- _Provided information_:

(** *** free *)

Lemma base_free_spec extra s L rid :
  mgr_ok extra s L ->
  exists s', base_free rid s = (Ok tt, s') /\
    mgr_ok extra s' (L ++ released (pool s) (reverse (tbl (req_to_blocks (mg s)) rid))) /\
    mgr_frame extra s s' /\ req_to_blocks (mg s') = delete rid (req_to_blocks (mg s)) /\
    num_cached_block (mg s') = delete rid (num_cached_block (mg s)).
Proof.
  intros Hok. set (bs := tbl (req_to_blocks (mg s)) rid).
  set (m' := set_cached (delete rid (num_cached_block (mg s))) (set_blocks (delete rid (req_to_blocks (mg s))) (mg s))).
  destruct (release_ok extra s L m' rid (reverse bs) Hok) as (p' & Hrun & Hok' & Hfr & _).
  - intros l Hl. by rewrite elem_of_reverse in Hl.
  - rewrite reverse_Permutation. apply (mo_NoDup _ _ _ Hok).
  - split; try done; unfold m'; simpl; rewrite ?tbl_delete, ?decide_True by done; try done.
    + intros l _. rewrite (tbl_held_delete (req_to_blocks (mg s)) rid l), occ_reverse. fold bs. lia.
    + intros r Hne. rewrite tbl_delete, decide_False by done. split; [done |]. unfold num_cached. simpl.
      by rewrite lookup_delete_ne.
    + by intros l ?%elem_of_nil.
    + constructor.
    + unfold num_cached. simpl. by rewrite lookup_delete_eq.
  - exists (mkMS m' p'). split_and!; [| done | done | done | done].
    unfold base_free, self, gets, with_mg, bind, on_pool, zoom, modify. simpl. fold (tbl (req_to_blocks (mg s)) rid).
    fold bs. by rewrite Hrun.
Qed.
(* ===== verification/CoordinatorInv.v ===== *)
(** * CoordinatorInv
    The global accounting invariant of a coordinator: over all managers and requests, the
    reference count of every block is the number of block-table entries that hold it. It is
    lifted from the managers' specifications, which are stated relative to the references of
    the other managers. *)
From S2P Require Import Prelude OrdDict KVCacheBlock FreeQueue Request BlockHash BlockPool BlockPoolInv Managers ManagerInv CacheHit Coordinator.

(** ** The invariant *)

Definition mheld (m : Manager) (l : loc) : Z := tbl_held (req_to_blocks m) l.
Definition total_held (ms : list Manager) (l : loc) : Z := fold_right (fun m acc => mheld m l + acc) 0 ms.
(** References from the managers other than number [i]. *)
Definition others (ms : list Manager) (i : nat) (l : loc) : Z := total_held (take i ms) l + total_held (drop (S i) ms) l.

Lemma total_held_app ms ms' l : total_held (ms ++ ms') l = total_held ms l + total_held ms' l.
Proof. induction ms as [|m ms IH]; simpl; [done | rewrite IH; lia]. Qed.
Lemma total_held_nonneg ms l : 0 <= total_held ms l.
Proof. induction ms as [|m ms IH]; simpl; [done |]. pose proof (tbl_held_nonneg (req_to_blocks m) l). unfold mheld. lia. Qed.
Lemma total_held_split ms i m l : ms !! i = Some m -> total_held ms l = others ms i l + mheld m l.
Proof.
  intros Hi. rewrite <- (take_drop_middle ms i m Hi) at 1. rewrite total_held_app. simpl. unfold others. lia.
Qed.
Lemma others_nonneg ms i l : 0 <= others ms i l.
Proof. unfold others. pose proof (total_held_nonneg (take i ms) l). pose proof (total_held_nonneg (drop (S i) ms) l). lia. Qed.
Lemma others_insert ms i m' l : (i < length ms)%nat -> others (<[i := m']> ms) i l = others ms i l.
Proof.
  intros Hi. unfold others. rewrite take_insert_ge by lia. by rewrite drop_insert_lt by lia.
Qed.
Lemma others_ge ms i j m l : ms !! j = Some m -> i <> j -> mheld m l <= others ms i l.
Proof.
  intros Hj Hne. unfold others. destruct (decide (j < i)%nat) as [Hlt | Hge].
  - rewrite <- (lookup_take_lt ms i j) in Hj by done. rewrite (total_held_split _ _ _ _ Hj).
    pose proof (others_nonneg (take i ms) j l). pose proof (total_held_nonneg (drop (S i) ms) l). lia.
  - assert (Hj' : drop (S i) ms !! (j - S i)%nat = Some m).
    { rewrite lookup_drop. by replace (S i + (j - S i))%nat with j by lia. }
    rewrite (total_held_split _ _ _ _ Hj'). pose proof (others_nonneg (drop (S i) ms) (j - S i) l).
    pose proof (total_held_nonneg (take i ms) l). lia.
Qed.
Lemma estimate_known m p rid num_tokens total main :
  uses_base m rid -> uncapped m num_tokens -> known rid total m ->
  get_num_blocks_to_allocate rid num_tokens [] total main (mkMS m p) = (Ok (need_of rid num_tokens m), mkMS m p).
Proof.
  intros Hb Hu Hk. rewrite uses_base_get_num by done. unfold base_get_num_blocks_to_allocate, need_of. mred.
  rewrite (uncapped_min _ _ Hu). change (num_req_blocks m rid) with (zlen (tbl (req_to_blocks m) rid)).
  destruct (num_cached_block m !! rid) as [x|] eqn:E; [done |].
  destruct Hk as [[? ?] | Hk]; [congruence |]. unfold skipped_of in Hk. unfold bind, ret. do 2 f_equal.
  assert (Hs : forall a b, py_slice ([] : list loc) a b = []).
  { intros a b. unfold py_slice. by rewrite drop_nil, take_nil. }
  rewrite Hs. change (_get_num_evictable_blocks (bheap p) []) with 0. change (zlen ([] : list loc)) with 0. lia.
Qed.

Lemma alloc_known extra s L rid num_tokens main :
  mgr_ok extra s L -> match kind (mg s) with Mamba _ _ => False | _ => True end ->
  need_of rid num_tokens (mg s) <= zlen L ->
  exists K s' L', allocate_new_blocks rid num_tokens main s = (Ok K, s') /\ mgr_ok extra s' L' /\ mgr_frame extra s s' /\
    zlen K = need_of rid num_tokens (mg s) /\ zlen L' = zlen L - zlen K /\ appends (mg s) (mg s') rid K.
Proof.
  intros Hok Hk Hn. rewrite uses_base_alloc by done.
  pose proof (base_allocate_new_blocks_spec extra s L rid num_tokens Hok) as Hspec. cbv zeta in Hspec.
  change (Z.max (cdiv num_tokens (block_size (mg s)) - zlen (tbl (req_to_blocks (mg s)) rid)) 0)
    with (need_of rid num_tokens (mg s)) in Hspec.
  rewrite (proj2 (Z.leb_le _ _) Hn) in Hspec. destruct Hspec as (s' & ? & ? & ? & ?).
  pose proof (need_of_nonneg rid num_tokens (mg s)).
  exists (take (Z.to_nat (need_of rid num_tokens (mg s))) L), s'. eexists. split_and!; try done.
  - unfold zlen in *. rewrite length_take. lia.
  - unfold zlen in *. rewrite length_take, length_drop. lia.
Qed.

(** remove_skipped_blocks leaves the layout of all tables as it is. *)
Definition same_layout (rid : string) (m m' : Manager) : Prop :=
  zlen (tbl (req_to_blocks m') rid) = zlen (tbl (req_to_blocks m) rid) /\
  (forall r, r <> rid -> tbl (req_to_blocks m') r = tbl (req_to_blocks m) r) /\
  num_cached_block m' = num_cached_block m /\
  kind m' = kind m /\ block_size m' = block_size m /\ kv_cache_group_id m' = kv_cache_group_id m /\
  _max_admission_blocks_per_request m' = _max_admission_blocks_per_request m /\
  (uses_base m rid -> uses_base m' rid).

Lemma remove_skipped_layout extra s L rid total :
  mgr_ok extra s L -> uses_base (mg s) rid ->
  exists s' L', remove_skipped_blocks rid total s = (Ok tt, s') /\ mgr_ok extra s' L' /\ mgr_frame extra s s' /\
    zlen L <= zlen L' /\ same_layout rid (mg s) (mg s').
Proof.
  intros Hok Hb.
  assert (E : remove_skipped_blocks rid total s = base_remove_skipped_blocks rid total s).
  { unfold uses_base in Hb. unfold remove_skipped_blocks, self, gets, bind at 1. by destruct (kind (mg s)). }
  destruct (base_remove_skipped_spec extra s L rid total Hok) as (s' & L' & Hrun & Hok' & Hfr & Hsub & Hother & Hnc & k & Hk & _ & Ht).
  exists s', L'. rewrite E. split_and!; try done.
  - unfold zlen. apply inj_le, submseteq_length, NoDup_submseteq; [| done].
    destruct (mo_pool _ _ _ Hok) as [Hc _]. apply (pool_L_NoDup Hc).
  - assert (Hn : (k <= (if (get_num_skipped_tokens (kind (mg s)) total <=? 0)%Z then 0 else skipped_blocks (mg s) rid total)
        <= length (tbl (req_to_blocks (mg s)) rid))%nat).
    { split; [done |]. destruct (_ <=? 0)%Z; [lia |]. unfold skipped_blocks, zlen. lia. }
    unfold same_layout. destruct Hfr. split_and!; try done.
    + rewrite Ht. unfold zlen. rewrite !length_app, length_take, length_replicate, length_drop. lia.
    + intros _. unfold uses_base in *. rewrite mf_kind. destruct (kind (mg s)) eqn:Ek; try done.
      unfold base_remove_skipped_blocks in Hrun. mred. rewrite Ek in Hrun. simpl in Hrun. by injection Hrun as <-.
Qed.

- _What the task asks_:
When you reach the line containing "kind m' = kind" in the data above, start copying exactly, and stop after the line containing "- assert (Hn".

- _Result for this exercise_:
  kind m' = kind m /\ block_size m' = block_size m /\ kv_cache_group_id m' = kv_cache_group_id m /\
  _max_admission_blocks_per_request m' = _max_admission_blocks_per_request m /\
  (uses_base m rid -> uses_base m' rid).

Lemma remove_skipped_layout extra s L rid total :
  mgr_ok extra s L -> uses_base (mg s) rid ->
  exists s' L', remove_skipped_blocks rid total s = (Ok tt, s') /\ mgr_ok extra s' L' /\ mgr_frame extra s s' /\
    zlen L <= zlen L' /\ same_layout rid (mg s) (mg s').
Proof.
  intros Hok Hb.
  assert (E : remove_skipped_blocks rid total s = base_remove_skipped_blocks rid total s).
  { unfold uses_base in Hb. unfold remove_skipped_blocks, self, gets, bind at 1. by destruct (kind (mg s)). }
  destruct (base_remove_skipped_spec extra s L rid total Hok) as (s' & L' & Hrun & Hok' & Hfr & Hsub & Hother & Hnc & k & Hk & _ & Ht).
  exists s', L'. rewrite E. split_and!; try done.
  - unfold zlen. apply inj_le, submseteq_length, NoDup_submseteq; [| done].
    destruct (mo_pool _ _ _ Hok) as [Hc _]. apply (pool_L_NoDup Hc).
  - assert (Hn : (k <= (if (get_num_skipped_tokens (kind (mg s)) total <=? 0)%Z then 0 else skipped_blocks (mg s) rid total)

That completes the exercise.